Specifically, among deceased participants, those receiving the intervention were more likely to report discussing their EOL care preferences with their clinicians (75.0% vs 40.0% usual care patients, P=0.009) and less likely to receive chemotherapy in the last 30 days of life (34.9% vs 65.9%, P=0.008). The authors found no difference in hospice utilization or hospitalization at the EOL.
El-Jawahri explained that patients with AML "face an abrupt, life-threatening illness that often requires a prolonged 4 to 6 weeks of hospitalization where they receive intensive induction chemotherapy. During this intensive chemotherapy hospitalization, patients experience marked physical and psychological symptoms that persist throughout their illness course. We also know that there is a critical need to optimize end-of-life care for patients with AML, as they often receive intensive treatments at the end of life."
But she said interventions to improve QoL, reduce psychological distress, and optimize EOL care for patients with AML are lacking, although "we know that specialty palliative care can improve a wide range of patient-reported outcomes for patients with advanced solid tumors," she said.
El-Jawahri and colleagues conducted a multisite randomized clinical trial of patients with high-risk AML admitted to receive intensive chemotherapy. Patients were randomized to receive integrated palliative and oncology care versus usual care.
Those receiving the intervention met with palliative care clinicians at least twice weekly during their initial chemotherapy hospitalization, as well as during all subsequent hospitalization.
Patients randomized to usual care received standard leukemia care. They were also permitted to see palliative care clinicians if requested by their treating physician.
The researchers included hospitalized patients with high-risk AML receiving intensive chemotherapy. Patients with high-risk AML were defined as newly diagnosed patients; patients ages ≥60 years of age; patients with an underlying hematologic disorder or therapy-related AML; and those with relapsed or primary refractory AML. The median age of the study cohort was 64, the majority were white, and most were newly diagnosed with AML.
"Palliative care should be considered a new standard of care for patients with AML. Future studies should focus on...the implementation and dissemination of this care model across care settings for this population. And we do need comparative effectiveness trials to compare specialty palliative care versus primary palliative care for patients with AML," El-Jawahri stated.
ASCO discussant Amber Barnato, MD, of the Dartmouth Institute for Health Policy and Clinical Practice in Lebanon, New Hampshire, commented that "this was an awesome population to study.
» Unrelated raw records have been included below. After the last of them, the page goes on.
(** * Force Read Mode: a shallow embedding of [src/main.ts]

    The plugin is a single layout-change handler ([onLayoutChange]), an
    enable/disable command ([toggleCommand]), the settings load
    ([loadSettings]) and the settings panel ([ForceReadModeSettingTab.display]).
    JavaScript objects are modelled as association lists (insertion order kept,
    as object spread keeps it); the host (Obsidian) is modelled only as far as
    the plugin touches it: a list of workspace leaves whose view state is an
    object that [setViewState] replaces.

    A JavaScript string (a path, the text of a text area) is modelled by its
    UTF-8 encoding, a Rocq [string] of bytes. Equality, [startsWith],
    [split('\n')] and "is empty" read the same on the encoding as on the
    UTF-16 text; [trim] recognises the encodings of the white space code
    points that [String.prototype.trim] removes. *)

From Stdlib Require Import String Ascii List Bool Lia.
Import ListNotations.
Open Scope string_scope.
Open Scope list_scope.
#[local] Set Warnings "-register-all".

(** ** JavaScript values and objects *)
Module JS.

Inductive jsval : Type :=
| JNull
| JBool (b : bool)
| JStr (s : string)
| JArr (xs : list jsval)
| JObj (fields : list (string * jsval)).

Definition jsobj := list (string * jsval).

(** Property read [o[k]]; [None] is [undefined]. *)
Fixpoint get (o : jsobj) (k : string) : option jsval :=
  match o with
  | [] => None
  | (k', v) :: t => if String.eqb k k' then Some v else get t k
  end.

(** Property definition inside an object literal after a spread:
    [{...o, k: v}] keeps the position of an existing [k], otherwise appends. *)
Fixpoint set (o : jsobj) (k : string) (v : jsval) : jsobj :=
  match o with
  | [] => [(k, v)]
  | (k', v') :: t => if String.eqb k k' then (k', v) :: t else (k', v') :: set t k v
  end.

(** [Object.assign(target, source)]: every own property of [source], in order,
    is written into [target]. *)
Definition assign (target source : jsobj) : jsobj :=
  fold_left (fun acc kv => set acc (fst kv) (snd kv)) source target.

(** [Object.assign(target, source)] where [source] may be [null]/[undefined]
    (skipped, as the language does). *)
Definition assign_opt (target : jsobj) (source : option jsobj) : jsobj :=
  match source with
  | None => target
  | Some s => assign target s
  end.

Lemma get_set_same (o : jsobj) (k : string) (v : jsval) : get (set o k v) k = Some v.
Proof.
  induction o as [|[k' v'] t IH]; simpl.
  - rewrite String.eqb_refl. reflexivity.
  - destruct (String.eqb k k') eqn:E; simpl.
    + rewrite E. reflexivity.
    + rewrite E. exact IH.
Qed.

Lemma get_set_other (o : jsobj) (k k2 : string) (v : jsval) :
  k2 <> k -> get (set o k v) k2 = get o k2.
Proof.
  intros Hne. induction o as [|[k' v'] t IH]; simpl.
  - destruct (String.eqb k2 k) eqn:E; [apply String.eqb_eq in E; congruence | reflexivity].
  - destruct (String.eqb k k') eqn:E; simpl.
    + apply String.eqb_eq in E; subst k'.
      destruct (String.eqb k2 k) eqn:E2; [apply String.eqb_eq in E2; congruence | reflexivity].
    + destruct (String.eqb k2 k'); [reflexivity | exact IH].
Qed.

Lemma set_set (o : jsobj) (k : string) (v : jsval) : set (set o k v) k v = set o k v.
Proof.
  induction o as [|[k' v'] t IH]; simpl.
  - rewrite String.eqb_refl. reflexivity.
  - destruct (String.eqb k k') eqn:E; simpl; rewrite E.
    + reflexivity.
    + rewrite IH. reflexivity.
Qed.

End JS.
Import JS.

(** ** Settings ([ForceReadModePluginSettings], [DEFAULT_SETTINGS]) *)
Record Settings : Type := mkSettings {
  targetFolderPaths : list string;
  targetFilePaths : list string;
  restoreSourceMode : bool
}.

(** [DEFAULT_SETTINGS] as the object literal of lines 10-14. *)
Definition DEFAULT_SETTINGS : jsobj :=
  [("targetFolderPaths", JArr []);
   ("targetFilePaths", JArr []);
   ("restoreSourceMode", JBool false)].

(** [loadSettings]: [Object.assign({}, DEFAULT_SETTINGS, await this.loadData())];
    [loadData] yields [null] ([None]) when nothing was ever persisted. *)
Definition loadSettings (loaded : option jsobj) : jsobj :=
  assign_opt (assign [] DEFAULT_SETTINGS) loaded.

Fixpoint strings_of (xs : list jsval) : option (list string) :=
  match xs with
  | [] => Some []
  | JStr s :: t => match strings_of t with Some l => Some (s :: l) | None => None end
  | _ :: _ => None
  end.

(** The typed view of the settings object that the rest of the plugin reads
    (defined when each field has the type the interface declares). *)
Definition settings_of_obj (o : jsobj) : option Settings :=
  match get o "targetFolderPaths", get o "targetFilePaths", get o "restoreSourceMode" with
  | Some (JArr fs), Some (JArr ps), Some (JBool b) =>
      match strings_of fs, strings_of ps with
      | Some fs', Some ps' => Some (mkSettings fs' ps' b)
      | _, _ => None
      end
  | _, _, _ => None
  end.

(** [saveSettings] persists the settings object verbatim. *)
Definition obj_of_settings (s : Settings) : jsobj :=
  [("targetFolderPaths", JArr (map JStr s.(targetFolderPaths)));
   ("targetFilePaths", JArr (map JStr s.(targetFilePaths)));
   ("restoreSourceMode", JBool s.(restoreSourceMode))].

(** ** The host's workspace leaves *)
Record Leaf : Type := mkLeaf {
  view_is_MarkdownView : bool;      (** [leaf.view instanceof MarkdownView] *)
  view_file : option string;        (** [leaf.view.file] ([file.path]) *)
  viewState : jsobj                 (** what [leaf.getViewState()] returns *)
}.

(** Host behaviour of [leaf.setViewState(vs)]: the leaf's view state becomes
    [vs]; its view and file are the host's and stay as they are. *)
Definition setViewState (l : Leaf) (vs : jsobj) : Leaf :=
  mkLeaf l.(view_is_MarkdownView) l.(view_file) vs.

(** The view mode as the host reads it: [viewState.state.mode]. *)
Definition mode_of (vs : jsobj) : option jsval :=
  match get vs "state" with
  | Some (JObj st) => get st "mode"
  | _ => None
  end.

(** ** [onLayoutChange] (src/main.ts, lines 52-99) *)

(** [s.startsWith(prefix)] *)
Fixpoint startsWith (s prefix : string) {struct prefix} : bool :=
  match prefix, s with
  | EmptyString, _ => true
  | String c p', String d s' => Ascii.eqb c d && startsWith s' p'
  | String _ _, EmptyString => false
  end.

(** [xs.includes(x)] on strings *)
Definition includes (xs : list string) (x : string) : bool :=
  existsb (fun y => String.eqb y x) xs.

(** The state object written by [setViewState]:
    [{...leaf.getViewState(), state: { mode: m }}]. *)
Definition forced_state (vs : jsobj) (m : string) : jsobj :=
  set vs "state" (JObj [("mode", JStr m)]).

(** The decision taken for one leaf inside [leaves.forEach]: the mode passed
    to [setViewState], or [None] when the callback returns without a call. *)
Definition leaf_decision (s : Settings) (l : Leaf) : option string :=
  if negb l.(view_is_MarkdownView) then None else
  match l.(view_file) with
  | None => None
  | Some file_path =>
      let isExactMatch := includes s.(targetFilePaths) file_path in
      let isInTargetFolder :=
        existsb (fun path => startsWith file_path path) s.(targetFolderPaths) in
      if isExactMatch || isInTargetFolder then Some "preview"
      else if s.(restoreSourceMode) then Some "source"
      else None
  end.

(** A [setViewState] call: the index of the leaf in [getLeavesOfType('markdown')]
    and the state object passed. *)
Definition Call := (nat * jsobj)%type.
(** X7. [analyze_session] writes one file at most, the pending file, and
    only when it reports that it saved: no log file is ever changed; when
    the call raises, or returns a result without [saved_for_improvement],
    no file is changed at all. When it reports a save and the write does
    not fail, the last item of the pending file is the analysis of the
    session that was asked for, that analysis holds a pattern or an error
    sequence, the count of patterns in the result is the count in the
    saved analysis, and the file holds at most 100 items. The clock is
    read once at most. *)
Theorem analyze_session_writes_only_pending (event : pyval) (w : world) :
  let r := fst (analyze_session repr_value md5_hex8 isoformat list_sort event w) in
  let w1 := snd (analyze_session repr_value md5_hex8 isoformat list_sort event w) in
  (∀ name, name ≠ improvements_file → files w1 !! name = files w !! name)
  ∧ write_fails w1 = write_fails w
  ∧ (time w1 = time w ∨ time w1 = S (time w))
  ∧ (∀ e, r = Raise e → files w1 = files w)
  ∧ (∀ d, r = Ok (PDict d) →
       dict_lookup d "saved_for_improvement" = None → files w1 = files w)
  ∧ (∀ d, r = Ok (PDict d) →
       dict_lookup d "saved_for_improvement" = Some (PBool true) →
       write_fails w = false →
       ∃ saved analysis,
         files w1 !! improvements_file = Some (Json (PList saved))
         ∧ last saved = Some (PDict analysis)
         ∧ (length saved <= 100)%nat
         ∧ py_get event "session_id" PNone
           = Ok (dict_get analysis "session_id" PNone)
         ∧ truthy (dict_get analysis "patterns" PNone)
           || truthy (dict_get analysis "error_sequences" PNone) = true
         ∧ dict_get d "patterns_found" PNone
           = PInt (len_of (dict_get analysis "patterns" PNone))).
Proof.
  cbn zeta. unfold analyze_session.
  destruct (py_get event "session_id" PNone) as [sid|e0];
    [|closed_case].
  destruct (negb (truthy sid)); [closed_case|].
  destruct (load_session_logs list_sort sid (files w)) as [[|log logs]|e0];
    [closed_case| |closed_case].
  cbn [now].
  destruct (analysis_dict _ _ _ _ _) as [analysis|e0] eqn:Ea;
    [|closed_case].
  destruct (truthy (dict_get analysis "patterns" PNone)
            || truthy (dict_get analysis "error_sequences" PNone)) eqn:Hfound;
    [|closed_case].
  destruct (existing_improvements (files w)) as [| | | |existing|] eqn:Hex;
    unfold save_for_batch_processing; cbn [files time write_fails failure];
    rewrite Hex; try (closed_case).
  cbn [fst snd files time write_fails failure]. split_and!.
  - intros name Hne.
    destruct (write_fails w); [destruct (failure w) as [|[]]; [done|..]|];
      by rewrite lookup_insert_ne.
  - done.
  - by right.
  - done.
  - by intros d [= <-].
  - intros d [= <-] _ ->. rewrite last_n_same, lookup_insert_eq.
    eexists _, _. split_and!.
    + done.
    + apply last_last_n. lia.
    + rewrite length_last_n. lia.
    + by rewrite (analysis_dict_session_id _ _ _ _ Ea).
    + done.
    + done.
Qed.

End WithRuntime.
(** C8. On a scene constructed with [n > 0] emitters: the distribution was
    given the weight 1 for each emitter and then normalised; every emitter
    has probability [1 / n]; the probabilities add up to 1; and [1 / n] is
    the selection probability every lane is handed when sampling. *)
Theorem emitter_distribution_is_uniform (cfg : Config) (props : list (string * Object))
  (s : Scene) :
  Scene_ctor cfg props = inr s ->
  0 < List.length (m_emitters s) ->
  let n := List.length (m_emitters s) in
  let weights := fold_left (fun d _ => distr_append d (flit 1)) (seq 0 n)
                           (DiscreteDistribution_new (F := R) n) in
  (forall i, i < n -> distr_pdf weights i = 1%R) /\
  m_emitter_distr s = distr_normalize weights /\
  (forall i, i < n -> distr_pdf (m_emitter_distr s) i = (1 / INR n)%R) /\
  fold_right Rplus 0%R (map (distr_pdf (m_emitter_distr s)) (seq 0 n)) = 1%R /\
  (forall (sample : Packet Point2) (active : Mask) (lane : nat),
     selection_pdf s sample active lane = (1 / INR n)%R).
Proof.
  intros Hs Hn n weights.
  destruct (Scene_ctor_success cfg props s Hs) as (_ & _ & He & _ & _ & Hd & _).
  rewrite <- He in Hd. fold n in Hd, Hn.
  assert (Hpdf : forall i, i < n -> distr_pdf (m_emitter_distr s) i = (1 / INR n)%R).
  { intros i Hi. rewrite Hd. apply emitter_distribution_pdf. exact Hi. }
  repeat split.
  - intros i Hi. unfold distr_pdf, weights.
    rewrite !cdf_before_appended by lia. rewrite S_INR. cbn -[INR]. lra.
  - rewrite Hd. unfold emitter_distribution.
    apply Nat.ltb_lt in Hn. rewrite Hn. reflexivity.
  - exact Hpdf.
  - rewrite (sum_of_equal_terms _ (1 / INR n)%R).
    + rewrite length_seq. field. apply not_0_INR. lia.
    + intros i Hi. apply in_seq in Hi. apply Hpdf. lia.
  - intros sample active lane. unfold selection_pdf, sample_reuse_pdf. cbn -[INR].
    apply Hpdf. rewrite Hd.
    rewrite <- (distr_size_emitter_distribution n) at 2.
    apply distr_sample_in_range. rewrite distr_size_emitter_distribution. exact Hn.
Qed.

End OverTheReals.

(** * The definitions at work *)

Section Runs.

Local Abbreviation q_sample_emitter_direction :=
  (sample_emitter_direction (F := Q) tt q_epsilon q_shadow_epsilon q_config).
Local Abbreviation r_sample_emitter_direction :=
  (sample_emitter_direction (F := R) tt r_epsilon r_shadow_epsilon r_config).

(** Two lamps, the wall between them and the reference point: lane 0 selects
    the first lamp with probability 1/2; its pdf 1/2 becomes 1/4; its
    radiance 3 + 1/3 is doubled when visibility is not tested and zero when
    it is. *)
Example q_scene_lane0_untested :
  selected_index q_scene q_sample all_lanes 0 = 0 /\
  fst (q_sample_emitter_direction q_scene q_ref q_sample false all_lanes) 0
    = mkDS (mkPoint3 0 0 1)%Q 2%Q (1 # 4)%Q tt /\
  snd (q_sample_emitter_direction q_scene q_ref q_sample false all_lanes) 0 = (20 # 3)%Q.
Proof. repeat split. Qed.

Example q_scene_lane0_tested :
  fst (q_sample_emitter_direction q_scene q_ref q_sample true all_lanes) 0
    = mkDS (mkPoint3 0 0 1)%Q 2%Q (1 # 4)%Q tt /\
  snd (q_sample_emitter_direction q_scene q_ref q_sample true all_lanes) 0 = 0%Q.
Proof. repeat split. Qed.

(** Lane 3 draws above one half and selects the second lamp. *)
Example q_scene_lane3 :
  selected_index q_scene q_sample all_lanes 3 = 1 /\
  ds_dist (fst (q_sample_emitter_direction q_scene q_ref q_sample false all_lanes) 3) = 5%Q /\
  snd (q_sample_emitter_direction q_scene q_ref q_sample false all_lanes) 3 = (32 # 2)%Q.
Proof. repeat split. Qed.

(** Two environment emitters: the second one throws. *)
Example two_skies_throw :
  Scene_ctor r_config r_two_skies = inl environment_error.
Proof. reflexivity. Qed.

(** Two integrators ahead of the second environment emitter: the second
    integrator throws first. *)
Example two_integrators_throw_first :
  Scene_ctor r_config r_two_integrators_first = inl integrator_error.
Proof. reflexivity. Qed.

Example naive_on_embree_not_implemented :
  ray_intersect_naive (mkConfig false true 4 true) q_scene q_rays all_lanes
  = inl (NotImplementedError "ray_intersect_naive").
Proof. reflexivity. Qed.

Example naive_on_software_structure :
  exists si, ray_intersect_naive q_config q_scene q_rays all_lanes = inr si /\
             si 0 = Some (1%Q, 1).
Proof. eexists. split; reflexivity. Qed.

(** Witness of C1: the scene without emitters. *)
Lemma sample_emitter_direction_no_emitters_witness :
  m_emitters q_dark_scene = [] /\
  forall i : nat,
    fst (q_sample_emitter_direction q_dark_scene q_ref q_sample true all_lanes) i
      = DirectionSample3f_default tt /\
    ds_pdf (fst (q_sample_emitter_direction q_dark_scene q_ref q_sample true all_lanes) i)
      = 0%Q /\
    snd (q_sample_emitter_direction q_dark_scene q_ref q_sample true all_lanes) i = 0%Q.
Proof.
  split; [reflexivity|].
  exact (sample_emitter_direction_no_emitters tt q_epsilon q_shadow_epsilon q_config
           q_dark_scene q_ref q_sample true all_lanes eq_refl).
Defined.

(** Witness of C2: lane 0 of the two-lamp scene, visibility tested. *)
Lemma sample_emitter_direction_accounts_for_selection_witness :
  ds_pdf (fst (q_sample_emitter_direction q_scene q_ref q_sample true all_lanes) 0)
    = ((1 # 2) * selection_pdf q_scene q_sample all_lanes 0%nat)%Q /\
  snd (q_sample_emitter_direction q_scene q_ref q_sample true all_lanes) 0
    = (0 * / selection_pdf q_scene q_sample all_lanes 0%nat)%Q.
Proof.
  assert (Hne : m_emitters q_scene <> []) by discriminate.
  exact (sample_emitter_direction_accounts_for_selection tt q_epsilon q_shadow_epsilon
           q_config q_scene q_ref q_sample true all_lanes 0 q_lamp_a Hne eq_refl eq_refl).
Defined.

(** Witness of C7: lane 0 of a packet of rays through the two-lamp scene. *)
Lemma ray_test_iff_ray_intersect_hits_witness :
  all_lanes 0 = true /\
  (ray_test q_config q_scene q_rays all_lanes 0 = true <->
   is_valid (ray_intersect q_config q_scene q_rays all_lanes 0) = true).
Proof.
  split; [reflexivity|].
  exact (ray_test_iff_ray_intersect_hits q_config q_scene q_rays all_lanes 0 eq_refl).
Defined.

(** Witness of C9: two calls whose samples agree on the four lanes of the
    packet and differ beyond them, compared on the last lane. *)
Lemma sample_emitter_direction_deterministic_witness :
  q_sample 4 <> q_sample' 4 /\
  fst (q_sample_emitter_direction q_scene q_ref q_sample true all_lanes) 3
    = fst (q_sample_emitter_direction q_scene q_ref q_sample' true all_lanes) 3 /\
  snd (q_sample_emitter_direction q_scene q_ref q_sample true all_lanes) 3
    = snd (q_sample_emitter_direction q_scene q_ref q_sample' true all_lanes) 3.
Proof.
  split; [discriminate|].
  assert (Hin : forall i, i < packet_size q_config ->
                 q_ref i = q_ref i /\ q_sample i = q_sample' i /\ all_lanes i = all_lanes i).
  { intros i Hi. repeat split.
    unfold q_sample'. apply Nat.ltb_lt in Hi. simpl in Hi. rewrite Hi. reflexivity. }
  assert (Hlane : 3 < packet_size q_config) by apply le_n.
  exact (sample_emitter_direction_deterministic tt q_epsilon q_shadow_epsilon q_config
           q_scene q_ref q_ref q_sample q_sample' true all_lanes all_lanes Hin 3 Hlane).
Defined.

(** Witness of C4: two environment emitters. *)
Lemma second_environment_emitter_is_fatal_witness :
  2 <= count_environment r_two_skies /\
  exists e, Scene_ctor r_config r_two_skies = inl e.
Proof.
  assert (H : 2 <= count_environment r_two_skies) by apply le_n.
  split; [exact H|].
  exact (proj1 (second_environment_emitter_is_fatal r_config r_two_skies H)).
Defined.

(** Witness of C10: the box alone, no emitter and no integrator. *)
Lemma Scene_ctor_without_emitters_witness :
  emitters_of r_unit_box = [] /\
  exists s,
    Scene_ctor r_config r_unit_box = inr s /\
    m_emitters s = [] /\
    m_normalized (m_emitter_distr s) = false.
Proof.
  split; [reflexivity|].
  assert (Hint : count_integrators r_unit_box <= 1) by (apply le_S, le_n).
  destruct (proj2 (Scene_ctor_without_emitters tt r_epsilon r_shadow_epsilon r_config
                     r_unit_box eq_refl) Hint eq_refl) as (s & Hs & He & _ & Hn & _).
  exists s. repeat split; assumption.
Defined.

(** Witness of C5: the box from [-1, -1, -1] to [1, 1, 1] and no sensor.
    The camera looks from [(0, 0, -1 - d)]; near clip is [d / 100]. *)
Lemma default_sensor_frames_the_box_witness :
  exists sensor,
    m_sensors (constructed r_config r_unit_box) = [sensor] /\
    get_float "fov" (sensor_props sensor) = Some 45%R /\
    get_float "near_clip" (sensor_props sensor) = Some (unit_box_distance / 100)%R /\
    get_float "far_clip" (sensor_props sensor) = Some (10 + unit_box_distance)%R /\
    get_float "focus_distance" (sensor_props sensor) = Some (unit_box_distance + 1)%R /\
    get_transform "to_world" (sensor_props sensor)
      = Some (translate (mkPoint3 0 0 (-1 - unit_box_distance))%R).
Proof.
  destruct (default_sensor_frames_the_box r_config r_unit_box
              (constructed r_config r_unit_box)
              (mkPoint3 (-1) (-1) (-1))%R (mkPoint3 1 1 1)%R eq_refl eq_refl eq_refl)
    as (sensor & Hs & _ & Hfov & Hnear & Hfar & Hfocus & Hto).
  cbn [p3_x p3_y p3_z] in *.
  assert (Hmax : Rmax (Rmax (1 - -1) (1 - -1)) (1 - -1) = 2%R).
  { unfold Rmax. repeat destruct Rle_dec; lra. }
  rewrite Hmax in *. fold unit_box_distance in *.
  exists sensor. split; [exact Hs|]. split; [exact Hfov|]. split; [exact Hnear|].
  split; [|split].
  - rewrite Hfar; f_equal; lra.
  - rewrite Hfocus; f_equal; lra.
  - rewrite Hto; f_equal; f_equal; f_equal; lra.
Defined.

(** Witness of C8: two lamps, each selected with probability one half. *)
Lemma emitter_distribution_is_uniform_witness :
  0 < List.length (m_emitters (constructed r_config r_two_lamps)) /\
  (forall i, i < 2 ->
     distr_pdf (m_emitter_distr (constructed r_config r_two_lamps)) i = (1 / 2)%R) /\
  (distr_pdf (m_emitter_distr (constructed r_config r_two_lamps)) 0 +
   (distr_pdf (m_emitter_distr (constructed r_config r_two_lamps)) 1 + 0))%R = 1%R.
Proof.
  assert (Hpos : 0 < List.length (m_emitters (constructed r_config r_two_lamps)))
    by (apply le_S, le_n).
  destruct (emitter_distribution_is_uniform r_config r_two_lamps
              (constructed r_config r_two_lamps) eq_refl Hpos)
    as (_ & _ & Hpdf & Hsum & _).
  repeat split.
  - exact Hpos.
  - intros i Hi. rewrite (Hpdf i Hi).
    change (List.length (m_emitters (constructed r_config r_two_lamps))) with 2.
    change (INR 2) with (1 + 1)%R. lra.
  - exact Hsum.
Defined.
Implicit Types (tb : Table.t) (m : TableMeta.t) (values : list Parse.Value).

(** The first loop of [make_record] stops at the first value that is not
    legal and returns its code. *)
Lemma check_values_first_illegal m k values i v rc :
  values !! i = Some v ->
  (forall j w, (j < i)%nat -> values !! j = Some w ->
     Table.is_legal w (TableMeta.field m (k + j + TableMeta.sys_field_num m))
       = SUCCESS) ->
  Table.is_legal v (TableMeta.field m (k + i + TableMeta.sys_field_num m)) = rc ->
  rc <> SUCCESS ->
  Table.check_values m k values = rc.
Proof.
  revert k i. induction values as [|w values IH]; intros k i Hi Hbefore Hrc Hne;
    [done|].
  destruct i as [|i]; simpl in *.
  - inversion Hi; subst w. rewrite Nat.add_0_r in Hrc. rewrite Hrc.
    by rewrite bool_decide_eq_true_2.
  - rewrite (bool_decide_eq_false_2 _); cycle 1.
    { intros Hn. apply Hn. specialize (Hbefore 0%nat w).
      rewrite Nat.add_0_r in Hbefore. apply Hbefore; [lia|done]. }
    apply (IH (S k) i); [done| |by rewrite Nat.add_succ_comm|done].
    intros j w' Hj Hw'. rewrite Nat.add_succ_comm.
    apply (Hbefore (S j)); [lia|done].
Qed.


(** An insert whose record cannot be made leaves everything as it was. *)
Lemma insert_record_values_rejected tb trx values rc :
  values <> [] ->
  (Table.make_record tb values).1 = rc ->
  rc <> SUCCESS ->
  Table.insert_record_values tb trx values = (rc, tb, trx).
Proof.
  intros Hv Hrc Hne. unfold Table.insert_record_values.
  rewrite bool_decide_eq_false_2 by (destruct values; simpl; [done|lia]).
  destruct (Table.make_record tb values) as [rc' buf]. simpl in Hrc. subst rc'.
  by rewrite bool_decide_eq_true_2.
Qed.



End Legality.

(* ===================================================================== *)
(** * Date literals and DATE columns                                      *)
(* ===================================================================== *)



(** The two literals of the scenario: 2021 has no 29th of February, 2020
    has one. *)
Example impossible_date_is_chars :
  Parse.type (Parse.value_init_string "2021-02-29" false) = CHARS /\
  Parse.type (Parse.value_init_string "2020-02-29" false) = DATES.
Proof. split; reflexivity. Qed.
How fantastic is it to have palliative care consultation right after leukemia diagnosis at a point when patients are receiving induction chemotherapy? This is a vulnerable and symptomatic population, and we all know how difficult it is for palliative care to penetrate some of these leukemia services."
"I want to know what were the mechanisms of action that led to such marvelous findings," she added. Barnato pointed out that the effect size of the palliative care intervention was relatively small, and that the cost of providing the intervention might be high. However, she noted that early palliative care provides more quality to patients than can be quantified.
Disclosures
El-Jawahri and Barnato disclosed no relevant relationships with industry.
Primary Source
American Society of Clinical Oncology
El-Jawahri A, et al "Multisite randomized trial of integrated palliative and oncology care for patients with acute myeloid leukemia (AML)" ASCO 2020; Abstract 12000.